[DATASET Boundary: Start]

(* ===== verification/Collection.v ===== *)
(** * Persistent collections: the shared balanced index

    crates/xolotl-types/src/value/collection/node.rs and assembly.rs: the AVL index over
    leaves of at most 32 members, with cached length, height and routing summary, its
    iterator, and the binary-carry assembly of a sequence. *)

From stdpp Require Import base numbers list option.
From S2P Require Import Prelude.

Local Open Scope N_scope.

Definition LEAF_CAPACITY : N := 32.

(** ** Data *)

(** The [Leaf] trait's routing summary of a leaf's members. *)
Class Leaf (M S : Type) : Type := leaf_summary : list M -> S.

(** [Index<L>]: cached [len], [height] and [summary], and the [Data] of the body. *)
Inductive Index (M S : Type) : Type :=
| LeafIndex (length height : N) (summary : S) (members : list M)
| BranchIndex (length height : N) (summary : S) (left_ right_ : Index M S).
Arguments LeafIndex {M S} _ _ _ _.
Arguments BranchIndex {M S} _ _ _ _ _.

Section index.
Context {M S : Type} `{!Leaf M S}.
Implicit Types (l r : Index M S).

Definition index_len l : N :=
  match l with LeafIndex n _ _ _ | BranchIndex n _ _ _ _ => n end.
Definition height l : N :=
  match l with LeafIndex _ h _ _ | BranchIndex _ h _ _ _ => h end.
Definition summary l : S :=
  match l with LeafIndex _ _ s _ | BranchIndex _ _ s _ _ => s end.

(** [Index::leaf] and [Index::branch]. *)
Definition leaf (ms : list M) : Index M S := LeafIndex (len ms) 0 (leaf_summary ms) ms.

Definition branch l r : Index M S :=
  BranchIndex (index_len l + index_len r) (N.max (height l) (height r) + 1) (summary r) l r.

[DATASET Boundary: End]

REQUIRED ACTION -> What lines of the data include the word "Definition"? Copy each of them.

RESPONSE TO THIS EXERCISE ->
Definition LEAF_CAPACITY : N := 32.
Definition index_len l : N :=
Definition height l : N :=
Definition summary l : S :=
Definition leaf (ms : list M) : Index M S := LeafIndex (len ms) 0 (leaf_summary ms) ms.
Definition branch l r : Index M S :=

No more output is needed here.